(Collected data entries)
===============
(** * Finance2: statement classification and aggregation pipeline

    A shallow embedding of [main.py]: [processar_extratos_bi],
    [criar_categorias_automaticas], [criar_dashboard_html_bi],
    [exportar_resumos_excel_bi] and the driver.  [app.py] holds a copy of the
    same four functions behind its web routes; the copy differs only in that
    [processar_extratos_bi] re-raises whatever its body raises as a plain
    [Exception] with the message prefixed, and in that the driver,
    [gerar_dashboard], returns a success flag.

    Modelling conventions.
    - A Python [str] is a Rocq [string] holding its UTF-8 bytes.  Substring
      search on valid UTF-8 coincides with substring search on code points.
    - [str.lower] and [str.upper] are exact on U+0000..U+00FF (Basic Latin and
      Latin-1 Supplement); other code points are left unchanged.
    - [str.strip] removes the white space of [str.isspace] at both ends.
    - A spreadsheet amount is an exact number of centavos ([Z]) or the
      missing value [NaN]; comparisons with [NaN] are false, sums skip it.
      The program holds the amount as a binary64 number of reais and its
      sums are rounded.  Whatever compares sums made along different orders
      of addition is therefore stated over an arbitrary addition
      ([soma_em], with the exact amounts and the binary64 numbers as
      instances); the other statements say which rows a sum covers and how
      results are ordered, whatever the arithmetic.
    - The order in which the library's default sort leaves equal sums is
      not specified: it is a parameter, [desempate], and every statement
      holds for all its values.
    - [Erro ForaDoModelo] is not an exception of the program: it marks a
      table the model does not cover (a payee cell holding a number or a
      date), and nothing is stated about such a run. *)

From Stdlib Require Import ZArith List Bool String Ascii Lia Permutation Sorted.
From Stdlib Require Import Uint63 Floats.
Import ListNotations.
Local Open Scope string_scope.
Local Open Scope Z_scope.

(** ** Python strings *)

Definition cod (c : ascii) : N := N_of_ascii c.
Definition car (n : N) : ascii := ascii_of_N n.

Definition entre (lo hi : N) (c : ascii) : bool :=
  (N.leb lo (cod c) && N.leb (cod c) hi)%bool.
===============
■ What is expected
From the records above, reproduce exactly the lines from the one with "[Exception] with the" to the one with "([soma_em], with the", both included, and no others.

■ Written solution
    [Exception] with the message prefixed, and in that the driver,
    [gerar_dashboard], returns a success flag.

    Modelling conventions.
    - A Python [str] is a Rocq [string] holding its UTF-8 bytes.  Substring
      search on valid UTF-8 coincides with substring search on code points.
    - [str.lower] and [str.upper] are exact on U+0000..U+00FF (Basic Latin and
      Latin-1 Supplement); other code points are left unchanged.
    - [str.strip] removes the white space of [str.isspace] at both ends.
    - A spreadsheet amount is an exact number of centavos ([Z]) or the
      missing value [NaN]; comparisons with [NaN] are false, sums skip it.
      The program holds the amount as a binary64 number of reais and its
      sums are rounded.  Whatever compares sums made along different orders
      of addition is therefore stated over an arbitrary addition
      ([soma_em], with the exact amounts and the binary64 numbers as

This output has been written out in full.